This year's Academy Award hopefuls are off and running, each yearning for the extra fame and fortune that an Oscar win usually provides. Moviegoers around the world are sharing in the excitement, blithely unconcerned that the annual race is basically a popularity contest more attuned to trendy glamour than enduring value.
As if the focus on last year's glitziest achievements weren't enough to keep us busy, Hollywood is trotting out a new batch of star-powered pictures to liven up the generally dull midwinter season. Next week brings Michael Douglas in "Wonder Boys," already a noisily touted attraction.
Two others open today. One stars Bruce Willis in "The Whole Nine Yards," a comedy about contract killers. The other, three popular actresses - Meg Ryan, Lisa Kudrow, and Diane Keaton - in "Hanging Up," a bittersweet look at family life.
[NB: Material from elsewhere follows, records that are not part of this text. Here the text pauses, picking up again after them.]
Definition setNextMember (x : nat) (t : DomTree) : DomTree :=
  mkDomTree (provider t) (memberProvider t) (parentNode t) (input t)
    (element t) (fetchedChildren t) (heap t) (thenCallbacks t)
    (nextPromise t) x (trace t).

Definition setTrace (x : list TraceEntry) (t : DomTree) : DomTree :=
  mkDomTree (provider t) (memberProvider t) (parentNode t) (input t)
    (element t) (fetchedChildren t) (heap t) (thenCallbacks t)
    (nextPromise t) (nextMember t) x.

(** The member rows currently in the table ([querySelectorAll(".memberRow")]);
    none before the first render. *)
Definition rows (t : DomTree) : list Row.t :=
  match element t with
  | Some rs => rs
  | None => []
  end.

(** ** The monad of methods *)

Definition M (A : Type) : Type := DomTree -> Outcome A * DomTree.

Definition ret {A} (a : A) : M A := fun t => (Ret a, t).

Definition throw {A} (e : string) : M A := fun t => (Throw e, t).

Definition bind {A B} (c : M A) (k : A -> M B) : M B :=
  fun t =>
    match c t with
    | (Ret a, t') => k a t'
    | (Throw e, t') => (Throw e, t')
    end.

Definition get : M DomTree := fun t => (Ret t, t).

Definition modify (f : DomTree -> DomTree) : M unit := fun t => (Ret tt, f t).

(** A call into the provider: its exception becomes ours. *)
Definition call {A} (o : Outcome A) : M A := fun t => (o, t).

Notation "x <- c ;; k" := (bind c (fun x => k))
  (at level 61, c at next level, right associativity).
Notation "c ;;; k" := (bind c (fun _ => k))
  (at level 61, right associativity).

Definition sysout (msg : string) : M unit :=
  modify (fun t => setTrace (Sysout msg :: trace t) t).

Definition errorSysout (msg : string) : M unit :=
  modify (fun t => setTrace (ErrorSysout msg :: trace t) t).

(** ** Domplate and Reps *)

(** Modelled from the spec: Domplate's rendering of [rowTag] (core/domplate.js
    is not part of the sources).  One row per member, bound to the member;
    the class list is ["memberRow $member.open $member.type\\Row"] plus
    [hasChildren] when [$member|hasChildren] is non-empty; the [level]
    attribute is [$member.level].  A fresh row never carries [spinning]. *)
Definition rowTag (member : Member.t) : Row.t :=
  Row.mk member (String.eqb (Member.open member) "opened") false
    (Member.hasChildren member) (Member.level member).

(** Modelled from the spec: Domplate's [insertRows(args, before, self)]
    (core/domplate.js is not part of the sources): mounts the rendered rows,
    in order, immediately below the row [before]; when [before] is the
    [TBODY] they are added to it, after the rows it already has.  No row is
    removed. *)
Definition insertRows (newRows : list Row.t) (before : Anchor)
    (rs : list Row.t) : list Row.t :=
  match before with
  | AfterRow i => firstn (S i) rs ++ newRows ++ skipn (S i) rs
  | Tbody => rs ++ newRows
  end.

(** [parent.removeChild(row)] for the i-th member row. *)
Definition removeChild (i : nat) (rs : list Row.t) : list Row.t :=
  firstn i rs ++ skipn (S i) rs.
(** * LogsGonstr: the bounded security-event log, the request middleware
      and the token-gated status endpoint of the portfolio site.

    A shallow embedding of
      - src/utils/security-logger.ts   (class LogsGonstrSecurity),
      - src/middleware.ts              (onRequest),
      - the status endpoint GET /api/security-status  (GET),
    together with the few platform operations they call (Array.prototype.slice,
    the [||] operator on strings, Date, the Fetch [Headers] list).

    Effects are explicit: every operation is a function of a [World] that holds
    the system clock, the console and the private [logs] array of the single
    logger instance, and returns a completion (normal or thrown) with the next
    world. *)

From Stdlib Require Import Ascii ZArith Lia.
From stdpp Require Import gmap strings list fin_maps pretty.

Set Warnings "-register-all".

(* ===================================================================== *)
(** ** JavaScript values and operators used by the sources                *)
(* ===================================================================== *)

Module JS.

(** The values that travel through [details: Record<string, any>] and through
    the object handed to [JSON.stringify]: JSON documents.  Numbers are the
    integers the sources produce (counts). *)
Inductive Value :=
  | Null
  | Bool (b : bool)
  | Num (n : Z)
  | Str (s : string)
  | Arr (items : list Value)
  | Obj (fields : gmap string Value).

(** Truthiness of a [string | null | undefined]: defined and not empty. *)
Definition truthy (s : option string) : option string :=
  match s with
  | Some x => if decide (x = "") then None else Some x
  | None => None
  end.

(** [a || b] where [b] may itself be undefined. *)
Definition or_opt (a b : option string) : option string :=
  match truthy a with
  | Some x => Some x
  | None => b
  end.

(** [a || "literal"]. *)
Definition or_str (a : option string) (b : string) : string :=
  default b (truthy a).

(** [arr.slice(start)] for an integral [start] (ECMA-262 23.1.3.28 with [end]
    undefined): a negative [start] counts from the end, and [-0] is [0]. *)
Definition slice_from {A} (start : Z) (arr : list A) : list A :=
  let len := Z.of_nat (length arr) in
  let k := if (start <? 0)%Z then Z.max (len + start) 0 else Z.min start len in
  drop (Z.to_nat k) arr.

(** [s.split(',')[0]]: the text before the first comma. *)
Fixpoint split_comma_head (s : string) : string :=
  match s with
  | EmptyString => EmptyString
  | String c rest =>
      if decide (c = ","%char) then EmptyString else String c (split_comma_head rest)
  end.

(** *** Date *)

Fixpoint zeros (k : nat) : string :=
  match k with
  | O => ""
  | S k' => String "0"%char (zeros k')
  end.

(** [String(n).padStart(width, "0")] for [0 <= n]. *)
Definition pad (width : nat) (n : Z) : string :=
  let digits := pretty n in
  zeros (width - String.length digits) +:+ digits.

(** Days since 1970-01-01 to the proleptic Gregorian (year, month, day). *)
Definition civil_from_days (days : Z) : Z * Z * Z :=
  let z := (days + 719468)%Z in
  let era := (z / 146097)%Z in
  let doe := (z - era * 146097)%Z in
  let yoe := ((doe - doe / 1460 + doe / 36524 - doe / 146096) / 365)%Z in
  let doy := (doe - (365 * yoe + yoe / 4 - yoe / 100))%Z in
  let mp := ((5 * doy + 2) / 153)%Z in
  let d := (doy - (153 * mp + 2) / 5 + 1)%Z in
  let m := if (mp <? 10)%Z then (mp + 3)%Z else (mp - 9)%Z in
  let y := (yoe + era * 400 + (if (m <=? 2)%Z then 1 else 0))%Z in
  (y, m, d).

Definition iso_year (y : Z) : string :=
  if ((0 <=? y) && (y <=? 9999))%Z then pad 4 y
  else (if (y <? 0)%Z then "-" else "+") +:+ pad 6 (Z.abs y).

(** [new Date(t).toISOString()] for a time value [t] in milliseconds since the
    epoch: [YYYY-MM-DDTHH:mm:ss.sssZ]. *)
Definition toISOString (t : Z) : string :=
  let day := (t / 86400000)%Z in
  let ms := (t mod 86400000)%Z in
  let '(y, m, d) := civil_from_days day in
  iso_year y +:+ "-" +:+ pad 2 m +:+ "-" +:+ pad 2 d +:+ "T" +:+
  pad 2 (ms / 3600000) +:+ ":" +:+ pad 2 (ms / 60000 mod 60) +:+ ":" +:+
  pad 2 (ms / 1000 mod 60) +:+ "." +:+ pad 3 (ms mod 1000) +:+ "Z".

End JS.

(* ===================================================================== *)
(** ** The Fetch [Headers] list                                           *)
(* ===================================================================== *)

Module Headers.

(** A header list: (name, value) pairs in insertion order.  Names are stored
    lower-cased, which is how [Headers] matches them. *)
Abbreviation t := (list (string * string)).

Definition lower_ascii (c : ascii) : ascii :=
  let n := N_of_ascii c in
  if ((65 <=? n) && (n <=? 90))%N then ascii_of_N (n + 32) else c.

Fixpoint lower (s : string) : string :=
  match s with
  | EmptyString => EmptyString
  | String c rest => String (lower_ascii c) (lower rest)
  end.

Definition named (name : string) (h : string * string) : Prop := h.1 = lower name.

#[global] Instance named_dec name h : Decision (named name h).
Proof. unfold named. apply _. Defined.

(** [headers.get(name)]: the values of the headers called [name], joined by
    a comma and a space; [null] when there is none. *)
Definition get (name : string) (hs : t) : option string :=
  match filter (named name) hs with
  | [] => None
  | found => Some (String.concat ", " (found.*2))
  end.

(** [headers.append(name, value)], for a value without white space at its
    ends: the real list strips such white space when it stores a value, here
    the value is stored as given.  The values the sources store are literals
    and runs of digits. *)
Definition append (name value : string) (hs : t) : t :=
  hs ++ [(lower name, value)].

(** [headers.set(name, value)]: the first header called [name] takes the
    value and the others are removed; without one, the header is appended. *)
Fixpoint set (name value : string) (hs : t) : t :=
  match hs with
  | [] => [(lower name, value)]
  | h :: rest =>
      if decide (named name h)
      then (lower name, value) :: filter (λ h', ¬ named name h') rest
      else h :: set name value rest
  end.

(** [new Headers({ k1: v1, ... })]. *)
Definition of_record (init : list (string * string)) : t :=
  foldl (λ hs kv, append kv.1 kv.2 hs) [] init.

End Headers.

(* ===================================================================== *)
(** ** Data model (security-logger.ts, lines 5-13) and the world           *)
(* ===================================================================== *)

(** [SecurityLog['level']]. *)
Inductive Level := INFO | WARN | ERROR | CRITICAL.

#[global] Instance Level_eq_dec : EqDecision Level.
Proof. solve_decision. Defined.

(** The string a level is at run time; it is the key of the report's summary
    and the tag of the console line. *)
Definition level_name (l : Level) : string :=
  match l with
  | INFO => "INFO"
  | WARN => "WARN"
  | ERROR => "ERROR"
  | CRITICAL => "CRITICAL"
  end.

Record SecurityLog := mkSecurityLog {
  timestamp : string;
  level : Level;
  event : string;
  details : gmap string JS.Value;
  ip : option string;
  userAgent : option string;
  endpoint : option string
}.

(** A parsed [URL]: its path and its query parameters in order. *)
Record URL := mkURL {
  pathname : string;
  searchParams : list (string * string)
}.

(** [url.searchParams.get(name)]: the first value given to [name]. *)
Definition searchParams_get (name : string) (u : URL) : option string :=
  snd <$> head (filter (λ kv, kv.1 = name) (searchParams u)).

Record Request := mkRequest {
  method : string;
  request_url : URL;
  request_headers : Headers.t
}.

(** The part of Astro's [APIContext] the sources read.  [clientAddress] is
    taken as available, as it is under the server adapter of astro.config.mjs. *)
Record APIContext := mkAPIContext {
  request : Request;
  url : URL;
  clientAddress : string
}.

(** A response body.  [JSONText doc] is the text [JSON.stringify(doc, null, 2)],
    kept as the document it serialises. *)
Inductive Body :=
  | Text (s : string)
  | JSONText (doc : JS.Value).

(** The guard of the header list of a response: a response built with
    [new Response] has the guard "response" and its headers can be changed;
    [Response.redirect()], [Response.error()] and the response of a [fetch]
    have the guard "immutable". *)
Inductive HeadersGuard := guard_response | guard_immutable.

Record Response := mkResponse {
  status : Z;
  body : Body;
  headers : Headers.t;
  headers_guard : HeadersGuard
}.

Definition with_headers (hs : Headers.t) (r : Response) : Response :=
  {| status := status r; body := body r; headers := hs;
     headers_guard := headers_guard r |}.

(** The response with the header [name] set to [value] in its list: what a
    [response.headers.set(name, value)] that does not throw leaves. *)
Definition put_header (name value : string) (r : Response) : Response :=
  with_headers (Headers.set name value (headers r)) r.

(** The console: which method was called, its first argument, and the
    objects passed after it. *)
Inductive ConsoleMethod := console_log | console_warn | console_error.

Inductive ConsoleArg :=
  | LogArg (entry : SecurityLog)
  | ErrorArg (error : string).

Record ConsoleCall := mkConsoleCall {
  console_method : ConsoleMethod;
  message : string;
  arguments : list ConsoleArg
}.

(** The constants vite's [define] replaces at build time (astro.config.mjs)
    and whether a global [window] exists (it does in a browser only). *)
Record Globals := mkGlobals {
  __VERSION__ : string;
  __BUILD_TIME__ : string;
  window_defined : bool
}.

(** astro.config.mjs, [vite.define], for a build run at time [build_ms]. *)
Definition astro_define (build_ms : Z) (window : bool) : Globals :=
  {| __VERSION__ := "1.0.0-LogsGonstr";
     __BUILD_TIME__ := JS.toISOString build_ms;
     window_defined := window |}.

(** The process: [clock k] is the k-th reading of the system clock (ms since
    the epoch), [reads] counts the readings taken, [console] is what has been
    written, and [logs] is the private array of the one
    [LogsGonstrSecurity] instance. *)
Record World := mkWorld {
  globals : Globals;
  clock : nat → Z;
  reads : nat;
  console : list ConsoleCall;
  logs : list SecurityLog
}.

Definition with_reads (n : nat) (w : World) : World :=
  {| globals := globals w; clock := clock w; reads := n;
     console := console w; logs := logs w |}.

Definition with_console (c : list ConsoleCall) (w : World) : World :=
  {| globals := globals w; clock := clock w; reads := reads w;
     console := c; logs := logs w |}.

Definition with_logs (l : list SecurityLog) (w : World) : World :=
  {| globals := globals w; clock := clock w; reads := reads w;
     console := console w; logs := l |}.

(** The world when the module security-logger.ts has been loaded:
    [getInstance()] has built the instance, with [logs = []]. *)
Definition initial_world (g : Globals) (clk : nat → Z) : World :=
  {| globals := g; clock := clk; reads := 0; console := []; logs := [] |}.

(* ===================================================================== *)
(** ** Effects: state and exceptions                                       *)
(* ===================================================================== *)

(** How a call ends: with a value, or with a thrown value (kept as the
    string [String(error)] it prints as). *)
Inductive Completion (A : Type) :=
  | Normal (a : A)
  | Throw (error : string).
Arguments Normal {A} a.
Arguments Throw {A} error.
Lemma publish_answers_witness :
  exists response,
    fst (PublishRoute.POST Samples.refusing_graph
           (PublishRoute.Got (Some Samples.publish_payload)))
    = PublishRoute.Returned response
    /\ PublishRoute.status response = 400
    /\ PublishRoute.body response
       = PublishRoute.ErrorBody "Invalid OAuth access token"
           (Some (PublishRoute.mkGraphData (Some "Invalid OAuth access token")
                    None false None)).
Proof.
  pose proof (publish_answers Samples.refusing_graph
                (PublishRoute.Got (Some Samples.publish_payload))) as H.
  cbv zeta in H.
  destruct (fst (PublishRoute.POST Samples.refusing_graph
                   (PublishRoute.Got (Some Samples.publish_payload))))
    as [response|e]; [|discriminate H].
  exists response. split; [reflexivity|].
  destruct H as (_ & _ & H).
  refine (proj2 (H 0 _ _ _ eq_refl eq_refl eq_refl eq_refl)).
Defined.
(** * BlackRoom analytics: historical reconstruction and insight derivation

    A shallow embedding of the analytics service
    ([src/services/analyticsService.ts], both revisions kept in the
    repository) and of the edge function
    ([supabase/functions/get_event_analytics.ts]).

    The functions of the service are embedded twice.
    - In [Minute], [Edge], [Hourly] and [Live] a JavaScript [number] is an
      exact rational ([Q]), and an object is an association list in
      insertion order.  This embedding carries the properties that are
      ranges, bounds, counts, instants and paths of control.  The one unguarded
      division of the sources (edge function) returns a [jsnum], which has
      [NaN] and the infinities.
    - In [Minute64], [Hourly64] and [Live64] a [number] is an IEEE 754
      binary64 value (the primitive [float]): every operation rounds as the
      program's does, a comparison with NaN is false, [toFixed(2)] rounds
      the exact value of the binary64 number, and an object lists its keys
      in the enumeration order of JavaScript (array indices first, in
      ascending order, then the other keys in the order of their
      creation).  This embedding carries the properties that depend on the
      digits a computation yields, on a threshold it is compared with, or
      on the order of the keys.

    Modelling conventions of both.
    - A [Date] or an ISO timestamp is the number of milliseconds since the
      epoch ([Z]).  The minute key ["YYYY-MM-DDTHH:mm"] is the minute number
      [ms / 60000]; for years 0000 to 9999 the lexicographic order of the
      keys is the order of these numbers.  A date-time text without a zone
      is read in local time ([Minute64.localTime]).
    - What the code reads from its surroundings is an explicit argument: the
      responses of the store ([Supabase]), the clock ([now]), the local hour
      of a timestamp ([getHours]), [Math.random] (a stream of draws) and
      [Math.sin].  In [Minute64] the read of the event row inside the loop
      over the minutes is a read of its own in every turn. *)

From Stdlib Require Import QArith Qround Qabs Lqa Lia ZArith.
From Stdlib Require Floats.
From stdpp Require Import base option list strings sorting pretty.

Open Scope Q_scope.

(** ** JavaScript numbers and objects *)

Module Js.

(** [+(x).toFixed(2)]: the nearest multiple of 1/100, a tie going to the
    larger magnitude. *)
Definition toFixed2 (x : Q) : Q :=
  if Qlt_le_dec x 0 then - (Qfloor ((- x) * 100 + (1 # 2)) # 100)
  else Qfloor (x * 100 + (1 # 2)) # 100.

(** [x || d] on a possibly undefined number: [undefined] and [0] are falsy. *)
Definition or_num (x : option Q) (d : Q) : Q :=
  match x with
  | Some v => if Qeq_bool v 0 then d else v
  | None => d
  end.

(** [!x] on a possibly undefined number. *)
Definition falsy (x : option Q) : bool :=
  match x with
  | Some v => Qeq_bool v 0
  | None => true
  end.
(** X13: the pass over recycled section tags changes nothing but the
    section tag of a row: a row is either left as it is or has its section
    tag blanked and is flagged; afterwards any two rows that carry the same
    section tag have the same normalised section label; and running the
    pass a second time changes nothing. *)
Theorem flag_duplicates_effect (rows : list Row) :
  let out := _flag_duplicate_section_gaaps_label_only rows in
  Forall2 (fun (r o : Row) =>
             item_gaap o = item_gaap r /\ item_label o = item_label r
             /\ values o = values r /\ section_label o = section_label r
             /\ position o = position r
             /\ (o = r \/ (section_gaap o = Some ""
                           /\ force_label_only o = true
                           /\ PyStr.strip (str_or_empty (section_gaap r)) <> "")))
          rows out
  /\ (forall o1 o2 : Row, In o1 out -> In o2 out ->
        PyStr.strip (str_or_empty (section_gaap o1)) <> "" ->
        PyStr.strip (str_or_empty (section_gaap o1))
        = PyStr.strip (str_or_empty (section_gaap o2)) ->
        normalize_label (Some (str_or_empty (section_label o1)))
        = normalize_label (Some (str_or_empty (section_label o2))))
  /\ _flag_duplicate_section_gaaps_label_only out = out.
Proof.
  split; [apply flag_rows_frame|]. split; [|apply flag_rows_again].
  intros o1 o2 H1 H2 N E.
  destruct (flag_rows_labels rows []) as (d' & _ & L).
  pose proof (L o1 H1 N) as A. pose proof (L o2 H2) as B.
  rewrite <- E in B. specialize (B N). rewrite A in B. congruence.
Qed.

(** ** Presence reconciler: what it leaves alone *)

Lemma zero_if_set_sections (p : Payload) (y : string) :
  section_gaap (Reconciler.zero_if_set p y) = section_gaap p
  /\ section_label (Reconciler.zero_if_set p y) = section_label p.
Proof.
  unfold Reconciler.zero_if_set.
  destruct (Dict.get y (values p)) as [v|]; [|now split].
  destruct (Reconciler.ne_zero v); now split.
Qed.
The Whole Nine Yards begins in a Montreal suburb where Oz Oseransky, a mild-mannered dentist played by "Friends" star Matthew Perry, spends his nondrilling hours quarreling with his ill-tempered wife. His life is so unhappy that he welcomes the distraction when a notorious hit man moves in next door and strikes up a friendship with him.
Things get complicated when rival criminals recruit Oz to help them rub out his neighbor. They get more complicated when Oz's cute young receptionist turns out to be an aspiring serial killer who idolizes his new friend. They get really complicated when Oz's spouse decides that one of these murderers is just the person to terminate her marriage by terminating her husband.
This sounds like dubious material for a comedy until you remember that some extremely funny pictures - "Prizzi's Honor," "The Freshman" -have cooked up laughs from similarly dark ingredients. It's not an easy feat to accomplish, though, and "The Whole Nine Yards" has very mixed success. It works reasonably well when Willis and Perry deadpan their way through the early scenes, testing each other's limits like little kids with zero social skills. Amanda Peet is excellent as the psychopathic dental assistant, and Michael Clarke Duncan's role as a Chicago hood showcases his talent much better than "The Green Mile" does.
But the story runs out of clever ideas long before it's over, and the acting isn't enough to keep it sizzling along. One also wonders if Hollywood is losing whatever morality it ever had regarding murder, since this is the second movie in two weeks (after "Gun Shy") that allows a serial killer to escape punishment. Even comedies know that crime shouldn't pay - don't they?
Hanging Up tells the tale of three sisters whose aging father (Walter Matthau) is apparently losing his ability to enjoy a meaningful life. They want to help him, but their own activities - and their complex relationships with each other -keep interfering with their good intentions. The outcome is what you'd expect, as the sisters renew their affection through coping with their dad's many trials.
Keaton directed the movie in addition to playing the oldest sister, and she doesn't have quite enough filmmaking savvy to balance the story's blend of heartbreaking and smile-coaxing moments. The film deserves credit for facing up to difficult domestic problems, but it pursues them just so far before falling back on easy and sometimes distasteful laughs.
Humor can be an excellent coping mechanism, but this process doesn't translate automatically into Hollywood-entertainment terms. "Hanging Up" is too ambitious and too frivolous for its own good.
*'The Whole Nine Yards,' rated R, contains nudity, violence, and vulgar language. 'Hanging Up,' rated PG-13, contains vulgarity and scenes of illness.